Dès le lundi 3 juin, Jérôme B. avait été mis en examen pour « enlèvement et séquestration », un crime puni de vingt ans de réclusion criminelle. Lors de ses auditions, il a nié toute implication dans la disparition de Lyhanna, tout en reconnaissant l’avoir conduite à la piscine municipale de Fleurance. Son arrestation a révélé un passé judiciaire chargé, alimentant les interrogations sur les failles du système judiciaire.
Un suspect aux antécédents judiciaires lourds
Comme le rapporte Le Figaro, Jérôme B. n’était pas un inconnu de la justice. Depuis 2017, il a fait l’objet de plusieurs signalements et procédures pour des faits graves. Selon les informations recueillies par nos confrères, il aurait été impliqué dans au moins cinq affaires distinctes, toutes liées à des violences sexuelles ou à des comportements inappropriés envers des mineurs. Parmi ces faits, on relève notamment des plaintes pour viols et un licenciement pour des agissements jugés répréhensibles.

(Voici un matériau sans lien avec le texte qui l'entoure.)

(* ===== verification/FsFile.v ===== *)
(** * Files as sequences of bytes

    The block map of an inode, the bytes it stands for, and how the map grows:
    adding a block, direct or indirect, changes no byte of the file and no
    block of anyone else. *)

From stdpp Require Import base list gmap strings.
From Stdlib Require Import ZArith Lia.
From S2P Require Import Prelude Layout Sleeplock FsFormat Bio Tx Store Fs FsAlloc.
Open Scope Z_scope.

(** The indirect block of an inode. *)
Definition indirect (addrs : list Z) : Z := nth (Z.to_nat NDIRECT) addrs 0.

(** The block that holds the [n]th block of the file, or 0. *)
Definition fblock (W : Z -> list Z) (addrs : list Z) (n : Z) : Z :=
  if n <? NDIRECT then nth (Z.to_nat n) addrs 0
  else if indirect addrs =? 0 then 0
  else get32 (4 * (n - NDIRECT)) (W (indirect addrs)).

(** Byte [o] of the file; a block that is not there reads as zeros. *)
Definition fbyte (W : Z -> list Z) (addrs : list Z) (o : Z) : Z :=
  let a := fblock W addrs (o / BSIZE) in
  if a =? 0 then 0 else nth (Z.to_nat (o mod BSIZE)) (W a) 0.

Definition in_file (n : Z) : Prop := 0 <= n < MAXFILE.

Definition owns (W : Z -> list Z) (addrs : list Z) (x : Z) : Prop :=
  x <> 0 /\ (x = indirect addrs \/ exists n, in_file n /\ fblock W addrs n = x).

Record file_ok (W : Z -> list Z) (sb : superblock) (addrs : list Z) : Prop := {
  fk_len : length addrs = Z.to_nat (NDIRECT + 1);
  fk_own : forall x, owns W addrs x -> is_data sb x /\ used W sb x = true;
  fk_inj : forall n m, in_file n -> in_file m -> fblock W addrs n <> 0 ->
    fblock W addrs n = fblock W addrs m -> n = m;
  fk_ind : forall n, in_file n -> fblock W addrs n <> 0 -> fblock W addrs n <> indirect addrs;
}.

Ces éléments soulèvent une question centrale : comment un individu aux antécédents aussi lourds a-t-il pu bénéficier d’une liberté conditionnelle ? Le drame de Lyhanna met en lumière les lacunes dans l’évaluation des risques et le suivi des individus condamnés pour des infractions à caractère sexuel. Autant dire que la chaîne pénale, de la détection à la réinsertion, semble avoir montré ses limites.

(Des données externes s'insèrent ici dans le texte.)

(** The second half: the entry of the indirect block. *)
Lemma bmap_entry (f : fstate) ip U r n : fcur f ip U (Datatypes.S r) -> NDIRECT <= n < MAXFILE ->
  let i := indirect (i_addrs (inode_at f ip)) in i <> 0 -> i ∈ U ->
  exists a f', (let! bp := St (sbread (sdev (fstore f)) i) in
     let! d := St (sdata bp) in
     let! addr := (if get32 (4 * (n - NDIRECT)) d =? 0 then
                     let! addr := balloc (sdev (fstore f)) in
                     do! St (supdate bp (put32 (4 * (n - NDIRECT)) addr)) in
                     do! St (slog_write bp) in
                     retM addr
                   else retM (get32 (4 * (n - NDIRECT)) d)) in
     do! St (sbrelse bp) in
     retM addr) f = Ok a f' /\ mapped f f' ip (a :: U) r n a.
Proof.
  intros Hc Hn i Hi HiU. pose proof Hc as [Htx Hok Hip Hdev Hfile HU Hb Hfr]. set (addrs := i_addrs (inode_at f ip)) in *.
  destruct (owned_ind _ _ _ Hfile Hi) as [Hdi Hui]. destruct (fs_ok_data f [] i Hok Hdi) as [Hri Hhi].
  rewrite (pay_done U addrs Hi HiU), Nat.add_0_r in Hb, Hfr.
  destruct (run_bread f [] U _ i (fo_inv _ _ Hok) Hb Hri (not_elem_of_nil _) ltac:(simpl; lia)) as (bp & f1 & E1 & Hs1 & Hset).
  mstep E1. mstep (run_data f1 _ bp i (sp_inv _ _ _ _ _ _ Hs1) (list_elem_of_here _ _)).
  pose proof (stepped_fun _ _ _ _ _ _ Hs1) as HV1. rewrite HV1.
  assert (Efb : get32 (4 * (n - NDIRECT)) (V f i) = fblock (V f) addrs n).
  { rewrite fblock_indirect by lia. fold i. by rewrite (proj2 (Z.eqb_neq i 0) Hi). }
  assert (Hin : in_file n) by (unfold in_file, NDIRECT in *; lia). rewrite Efb.
  assert (Hp0 : pay U addrs = 0%nat) by (by apply pay_done).
  pose proof Hs1 as [Hi1 He1 Ht1 _ Hb1].
  destruct (Z.eqb_spec (fblock (V f) addrs n) 0) as [Ez|Enz].
  2: { mrun. destruct (run_brelse f1 [] U _ bp i Hi1 Hb1 Hset) as (f2 & E2 & Hs2). mstep E2.
       exists (fblock (V f) addrs n), f2. split; [done|]. apply (mapped_grow f f2 ip U r _ n _ (V f) Hc); fold addrs.
       - apply stepped_weaken. rewrite Hp0, Nat.add_0_r.
         eapply stepped_view; [eapply stepped_trans; [exact Hs1|exact Hs2]|]. intros x. by rewrite HV1.
       - by apply grows_refl.
       - done.
       - done.
       - lia. }
  assert (Hok1 : fs_ok f1 [(bp, i)]).
  { apply (fs_ok_step f f1 [] _ _ _ _ Hok Hs1); [done|]. intros b Hb'. right. csimpl in Hb'.
    by apply list_elem_of_singleton in Hb' as ->. }
  rewrite <- (kp_dev _ _ (ext_kept _ _ He1)).
  destruct (balloc_run f1 [(bp, i)] U r r (in_tx_ext _ _ He1 Htx) Hok1 ltac:(simpl; lia))
    as (a & f2 & E2 & Hd & Hf & Hs2 & Hok2 & Hm).
  { by rewrite (ext_sb _ _ He1). }
  { done. }
  { by rewrite HV1, (ext_sb _ _ He1). }
  rewrite (ext_sb _ _ He1) in Hd, Hf, Hs2. rewrite HV1 in Hf, Hs2.
  pose proof (stepped_fun _ _ _ _ _ _ Hs2) as HV2. pose proof Hs2 as [Hi2 He2 Ht2 _ Hb2].
  rewrite HV2, (ext_sb _ _ He2), (ext_sb _ _ He1) in Hm. mrun. mstep E2. mrun.
  pose proof (data_pos _ (fo_layout _ _ Hok) a Hd) as Hpos. pose proof (fo_layout _ _ Hok) as HL.
  assert (Hai : i <> a) by (intros E; fold i in Hui; rewrite E, Hf in Hui; done).
  assert (Hblk : forall b, is_block (V f b)) by (intros; by eapply fs_ok_block).
  destruct (attach_entry (fsb f) HL (V f) addrs n a Hfile Hd Hf Hblk Hn Hi Ez) as [Hg Hfb]. fold i in Hg, Hfb.
  destruct (run_write f2 [] (a :: U) r bp i (put32 (4 * (n - NDIRECT)) a)) as (f3 & f4 & f5 & E3 & E4 & E5 & Hs5); try done.
  { by apply (in_tx_ext _ _ He2), (in_tx_ext _ _ He1). }
  { by right. }
  { by apply (kp_home _ _ (ext_kept _ _ He2)), (kp_home _ _ (ext_kept _ _ He1)). }
  { rewrite HV2, alloc_data by done. apply put32_is_block; [done|unfold NDIRECT in *; change MAXFILE with 268 in *; lia..]. }
  mstep E3. mrun. mstep E4. mrun. mstep E5. exists a, f5. split; [done|].
  apply (mapped_grow f f5 ip U r _ n a (put (alloc (V f) (fsb f) a) i (put32 (4 * (n - NDIRECT)) a (V f i))) Hc); fold addrs.
  - rewrite Hp0, Nat.add_0_r. eapply stepped_view; [eapply stepped_trans; [exact Hs1|eapply stepped_trans; [exact Hs2|exact Hs5]]|].
    intros x. rewrite HV2, (alloc_data _ HL (V f)) by done. reflexivity.
  - exact Hg.
  - exact Hfb.
  - lia.
  - rewrite Hp0, Nat.add_0_r. rewrite (nfree_ext _ (alloc (V f) (fsb f) a)); [done|].
    intros b Hb'. apply used_put; [done|done|]. intros Hbm. by apply (bmap_not_data (fsb f) i).
Qed.

Lemma bmap_ok (f : fstate) ip U r n : fcur f ip U (Datatypes.S r) -> in_file n ->
  exists a f' U', bmap ip n f = Ok a f' /\ mapped f f' ip U' r n a /\ U ⊆ U'.
Proof.
  intros Hc Hn. destruct (Z.ltb_spec n NDIRECT) as [Hd|Hi].
  { destruct (bmap_direct f ip U r n Hc) as (a & f' & E & Hm); [destruct Hn; lia|].
    exists a, f', (a :: U). split_and!; [done|done|set_solver]. }
  destruct (bmap_load f ip U r Hc) as (i & f1 & U1 & E1 & Hc1 & HU1 & He1 & Hg1 & Ei & Hi0 & HiU & Ht1).
  pose proof Hn as [_ Hn2]. subst i.
  destruct (bmap_entry f1 ip U1 r n Hc1 (conj Hi Hn2) Hi0 HiU) as (a & f2 & E2 & Hm2).
  exists a, f2, (a :: U1). split.
  - unfold bmap. rewrite (proj2 (Z.ltb_ge n NDIRECT)) by lia.
    rewrite (proj2 (Z.ltb_lt (n - NDIRECT) NINDIRECT)) by (unfold NDIRECT in *; change MAXFILE with 268 in *; change NINDIRECT with 256; lia).
    unfold geti at 1. mrun. rewrite (fc_dev _ _ _ _ Hc). rewrite <- bind_assoc. mstep E1.
    rewrite (kp_dev _ _ (ext_kept _ _ He1)) in E2. exact E2.
  - destruct Hm2 as (Hc2 & Hg2 & Hfb & Ha & HaU & He2 & Ht2). split; [|set_solver]. unfold mapped.
    split; [done|]. rewrite (ext_sb _ _ He1) in Hg2.
    split; [eapply grows_trans; [apply Hc|apply Hc|exact Hg1|exact Hg2]|]. split_and!; try done.
    + by transitivity f1.
    + rewrite Ht2, Ht1, list_alter_alter_eq. by apply list_alter_ext.
Qed.
End FsIO.

(** ** Reading files

    [readi] copies out the bytes of the file, whatever the destination, and
    changes no block. *)


(** The bytes [off .. off + n) of a file. *)
Definition fbytes (W : Z -> list Z) (addrs : list Z) (off n : Z) : list Z :=
  (fun k => fbyte W addrs (off + k)) <$> seqZ 0 n.

Lemma length_fbytes W addrs off n : length (fbytes W addrs off n) = Z.to_nat n.
Proof. unfold fbytes. by rewrite length_fmap, length_seqZ. Qed.

Lemma lookup_fbytes W addrs off n k : (k < Z.to_nat n)%nat ->
  fbytes W addrs off n !! k = Some (fbyte W addrs (off + Z.of_nat k)).
Proof. intros Hk. unfold fbytes. rewrite list_lookup_fmap, lookup_seqZ_lt by lia. simpl. do 2 f_equal; lia. Qed.

Lemma fbytes_app W addrs off n m : 0 <= n -> 0 <= m ->
  fbytes W addrs off (n + m) = fbytes W addrs off n ++ fbytes W addrs (off + n) m.
Proof.
  intros Hn Hm. apply list_eq. intros k. destruct (decide (k < Z.to_nat n)%nat) as [Hk|Hk].
  - rewrite lookup_app_l by (by rewrite length_fbytes). by rewrite !lookup_fbytes by lia.
  - rewrite lookup_app_r by (rewrite length_fbytes; lia). rewrite length_fbytes.
    destruct (decide (k < Z.to_nat (n + m))%nat) as [Hk'|Hk'].
    + rewrite !lookup_fbytes by lia. do 2 f_equal. lia.
    + rewrite (proj2 (lookup_ge_None _ _)) by (rewrite length_fbytes; lia).
      by rewrite (proj2 (lookup_ge_None _ _)) by (rewrite length_fbytes; lia).
Qed.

Réactions politiques et appel à une réforme systémique
La classe politique, toutes tendances confondues, a réagi avec une rare unanimité face à cette affaire. Des responsables politiques ont dénoncé les failles du système et appelé à une refonte des procédures de suivi des délinquants sexuels. « Ce drame aurait dû être évité », a souligné un député, tandis que d’autres ont insisté sur la nécessité d’une « tolérance zéro » envers les prédateurs sexuels.
Cette mobilisation politique reflète l’émotion suscitée par le meurtre de Lyhanna, mais aussi la prise de conscience des dysfonctionnements persistants. Des voix s’élèvent pour demander une réforme en profondeur des mécanismes de prévention et de surveillance, notamment en matière de libération conditionnelle et de suivi des condamnés. Le ministre de l’Intérieur, Gérald Darmanin, a déjà été interpellé sur ce sujet, les critiques pointant du doigt les lacunes dans la coordination entre les services judiciaires et les forces de l’ordre.
Cette affaire rappelle tragiquement que la protection des mineurs exige une vigilance constante et une coordination renforcée entre tous les acteurs de la chaîne pénale. Les prochaines semaines seront cruciales pour comprendre comment un tel drame a pu se produire, et surtout, comment éviter qu’il ne se reproduise.
Jérôme B. reste en détention provisoire dans l’attente de son procès pour « enlèvement et séquestration ». L’enquête se poursuit pour établir les circonstances exactes de la disparition et du meurtre de Lyhanna. Son procès pourrait intervenir dans les prochains mois, en fonction des investigations en cours.